A good performance at interview is obviously vital to securing any sales job. We give some top tips to succeed and discuss potential questions you may be asked.
Approach it like a sales meeting
If you’re a good sales person, you should be able to sell yourself. Think about it from the company’s point of view – if you’re not able to sell yourself, how are you going to sell their product? You’ll also be representing them in the marketplace so bear this in mind throughout the interview.
You should approach the interview like you would a sales meeting. Thoroughly research the business you’re talking to and try to think through every possible scenario. What weaknesses may they identify? What do you offer that the competition do not?
One thing to bear in mind is that you should definitely look to be consultative rather than “salesy”. More than ever, businesses are looking for sales people who offer solutions to their clients’ problems. Few now go for an aggressive old-school sales approach.
Do your research
If you’re a good sales person, you should be able to sell yourself. Think about it from the company’s point of view – if you’re not able to sell yourself, how are you going to sell their product?
You need a good grasp of relevant retail data, trends and sales cycles. So look at the latest blogs, press articles, sector-specific magazines and official information to glean as much information as possible.
Most importantly, you need to thoroughly research the business you’re interviewing with. Gain an in-depth idea of the products they offer, what the market says about these and then – armed with this knowledge – think about how you’d sell their products.
Questions to prepare for
You should prepare for questions in a number of specific areas. In particular, you should be ready to be asked:
- About key sales principles and practices (e.g. handling objections, qualifying potential clients, closing the sale etc.)

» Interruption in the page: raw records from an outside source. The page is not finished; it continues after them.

(** ** Lemmas *)

(** A positive number that passes [pow_of_two] is a power of two. *)
Lemma pow_of_two_spec num : 0 < num -> pow_of_two num = true -> num = 2 ^ Z.log2 num.
Proof.
  intros Hn Hp. unfold pow_of_two in Hp. apply andb_true_iff in Hp as [_ Hp%Z.eqb_eq].
  pose proof (Z.log2_spec num Hn) as [Hl Hu]. pose proof (Z.log2_nonneg num) as Hk.
  destruct (Z.eq_dec num (2 ^ Z.log2 num)) as [|Hne]; [done|exfalso].
  assert (Hb : Z.testbit (Z.land num (num - 1)) (Z.log2 num) = true).
  { rewrite Z.land_spec, Z.bit_log2 by done. cbn [andb].
    assert (Z.log2 (num - 1) = Z.log2 num) as <-.
    { apply Z.log2_unique; lia. }
    apply Z.bit_log2. lia. }
  rewrite Hp, Z.bits_0 in Hb. done.
Qed.

Lemma pow2_half k : 0 < k -> Z.shiftr (2 ^ k) 1 = 2 ^ (k - 1).
Proof.
  intros Hk. rewrite Z.shiftr_div_pow2 by lia. change (2 ^ 1) with 2.
  replace (2 ^ k) with (2 ^ (k - 1) * 2); [by rewrite Z.div_mul|].
  rewrite Z.mul_comm, <- Z.pow_succ_r by lia. f_equal. lia.
Qed.

Lemma pow2_le_inv a b : 0 <= a -> 2 ^ a <= 2 ^ b -> a <= b.
Proof.
  intros Ha Hle. destruct (Z.le_gt_cases a b) as [|Hlt]; [done|].
  pose proof (Z.pow_lt_mono_r 2 b a ltac:(lia) ltac:(lia) ltac:(lia)). lia.
Qed.
(* ===== verification/IcmpEcho.v ===== *)
(** * test-pmd/icmpecho.c: answering ARP requests and ICMP echo requests

    The engine reuses the array of received packets for its replies and frees
    the other packets at once, so the array holds handles into a store in
    which a freed mbuf is [None]. *)

From S2P Require Import Prelude Packet FwdEngines Checksum Cstr.
From stdpp Require Import pretty.

#[local] Open Scope string_scope.
#[local] Open Scope list_scope.
#[local] Open Scope Z_scope.

(** ** Names for the verbose output *)

Definition ARP_OP_REQUEST : Z := 1.
Definition ARP_OP_REPLY : Z := 2.

Definition arp_op_name (arp_op : Z) : string :=
  match arp_op with
  | 1 => "ARP Request"
  | 2 => "ARP Reply"
  | 3 => "Reverse ARP Request"
  | 4 => "Reverse ARP Reply"
  | 8 => "Peer Identify Request"
  | 9 => "Peer Identify Reply"
  | _ => "Unkwown ARP op"
  end.

Definition ip_proto_names : list string :=
  ([
    "IP6HOPOPTS"; "ICMP"; "IGMP"; "GGP"; "IPv4"; "UNASSIGNED"; "TCP"; "ST"; "EGP"; "PIGP";
    "RCC_MON"; "NVPII"; "PUP"; "ARGUS"; "EMCON"; "XNET"; "CHAOS"; "UDP"; "MUX"; "DCN_MEAS";
    "HMP"; "PRM"; "XNS_IDP"; "TRUNK1"; "TRUNK2"; "LEAF1"; "LEAF2"; "RDP"; "IRTP"; "TP4"; "BLT";
    "NSP"; "INP"; "SEP"; "3PC"; "IDPR"; "XTP"; "DDP"; "CMTP"; "TPXX"; "ILTP"; "IPv6_HDR"; "SDRP";
    "IPv6_RTG"; "IPv6_FRAG"; "IDRP"; "RSVP"; "GRE"; "MHRP"; "BHA"; "ESP"; "AH"; "INLSP"; "SWIPE";
    "NHRP"; "UNASSIGNED"; "UNASSIGNED"; "UNASSIGNED"; "ICMPv6"; "IPv6NONEXT"; "Ipv6DSTOPTS";
    "AHIP"; "CFTP"; "HELLO"; "SATEXPAK"; "KRYPTOLAN"; "RVD"; "IPPC"; "ADFS"; "SATMON"; "VISA";
    "IPCV"; "CPNX"; "CPHB"; "WSN"; "PVP"; "BRSATMON"; "ND"; "WBMON"; "WBEXPAK"; "EON"; "VMTP";
    "SVMTP"; "VINES"; "TTP"; "IGP"; "DGP"; "TCF"; "IGRP"; "OSPFIGP"; "SRPC"; "LARP"; "MTP";
    "AX25"; "4IN4"; "MICP"; "SCCSP"; "ETHERIP"; "ENCAP"; "AES"; "GMTP"; "IPCOMP"; "UNASSIGNED";
    "UNASSIGNED"; "PIM"
  ])%string.

(** On Linux [IPPROTO_PGM] and [IPPROTO_DIVERT] are not defined. *)
Definition ip_proto_name (ip_proto : Z) : string :=
  match zget ip_proto_names ip_proto with
  | Some name => name
  | None =>
      match ip_proto with 132 => "SCTP" | 255 => "RAW" | _ => "UNASSIGNED" end
  end.

(** [sprintf(buf, "%d.%d.%d.%d", ...)] *)
Definition ipv4_addr_to_dot (be_ipv4_addr : list Z) : string :=
  let a := of_be32 be_ipv4_addr in
  (pretty (Z.land (Z.shiftr a 24) 255) ++ "." ++ pretty (Z.land (Z.shiftr a 16) 255) ++ "." ++
   pretty (Z.land (Z.shiftr a 8) 255) ++ "." ++ pretty (Z.land a 255))%string.

(** ** Replies *)

Definition ARP_HRD_ETHER : Z := 1.
Definition IPPROTO_ICMP : Z := 1.
Definition IP_ICMP_ECHO_REPLY : Z := 0.
Definition IP_ICMP_ECHO_REQUEST : Z := 8.

(** The ARP packet at offset [o]: the frame answered, or [None]. *)
Definition arp_reply (port_mac : option (list Z)) (o : Z) (b : list Z) : outcome (option (list Z)) :=
  arp_op ← rd_be16 b (o + 6);
  arp_pro ← rd_be16 b (o + 2);
  arp_hrd ← rd_be16 b o;
  arp_hln ← rd8 b (o + 4);
  arp_pln ← rd8 b (o + 5);
  if negb (arp_hrd =? ARP_HRD_ETHER) || negb (arp_pro =? ETHER_TYPE_IPv4) ||
     negb (arp_hln =? 6) || negb (arp_pln =? 4) then Done None
  else if negb (arp_op =? ARP_OP_REQUEST) then Done None
  else
    s_addr ← of_opt (rd b 6 6);
    b ← of_opt (wr b 0 s_addr);
    port_mac ← of_opt port_mac;
    b ← of_opt (wr b 6 port_mac);
    b ← of_opt (wr b (o + 6) (be16 ARP_OP_REPLY));
    arp_sha ← of_opt (rd b (o + 8) 6);
    b ← of_opt (wr b (o + 18) arp_sha);
    s_addr ← of_opt (rd b 6 6);
    b ← of_opt (wr b (o + 8) s_addr);
    ip_addr ← of_opt (rd b (o + 14) 4);
    arp_tip ← of_opt (rd b (o + 24) 4);
    b ← of_opt (wr b (o + 14) arp_tip);
    b ← of_opt (wr b (o + 24) ip_addr);
    Done (Some b).

(** [ipv4_hdr_cksum] of the words of the header. *)
Definition ipv4_hdr_cksum (hdr : list Z) : Z :=
  let v16_h := words hdr in
  let ip_cksum := u32 (zsum (take 5 v16_h) + zsum (take 4 (drop 6 v16_h))) in
  let ip_cksum := u32 (fold1 ip_cksum) in
  let ip_cksum := u32 (fold1 ip_cksum) in
  let ip_cksum := Z.land (Z.lnot ip_cksum) 65535 in
  if ip_cksum =? 0 then 65535 else u16 ip_cksum.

- Your thoughts on customer service – crucial to success in sales
- Competency-based questions exploring your adaptability, persuasion, negotiation and presentation skills
Specific questions you are likely to be asked include:
- Have you always met your targets?
- What has been your biggest career challenge to date? And how did you overcome it?
- What sale are you most proud of and why?
- What would you do if you were not getting a response from one of your clients?
Take evidence of your achievements
Any sales person who’s interviewed will wax lyrical about their career achievements. But not everyone will take evidence of this to the interview. Although you’ll want to be careful not to take any information along that is confidential to your existing or previous employers (as this implies carelessness), you could take along sales league tables, references, P60s or payslips if they’re appropriate.
Take your contact book
A book of contacts is crucial to success in sales. This proves your ability to build long-term relationships with clients that can generate revenue. The ability to bring these with you to a new job is a huge advantage.
Have a list of questions ready
When the interview is coming to a close and you’re asked if you have any questions, don’t just say “no”. Thoughtful questions indicate to the interviewer two things: 1) your interest in the company and the role and 2) your ability to listen to what you’ve been told during the interview (they’re not going to want to hire a sales person who only talks about the product they’re selling and doesn’t listen to what they’re being told).
To avoid getting stuck, it’s safe to go in with a list of questions that you can pull out on request. Some examples include:
- What qualities do the most successful sales people at your company possess?
- What percentage of your sales force hit their targets?
- How much flexibility do sales people have to negotiate deals?
- What are the main barriers to success for your sales team?
- How big is your sales team and how is it structured?
- What’s the best thing about working in sales at the business?
Close the deal
As you would with any sales meeting, make sure you close the interview appropriately. If you feel it’s gone well, ask the interviewer if he or she have any objections or requires any further information from you. Also make sure you ask specifically about the next steps and when you’ll know their thoughts on how the interview went as this conveys enthusiasm for the role.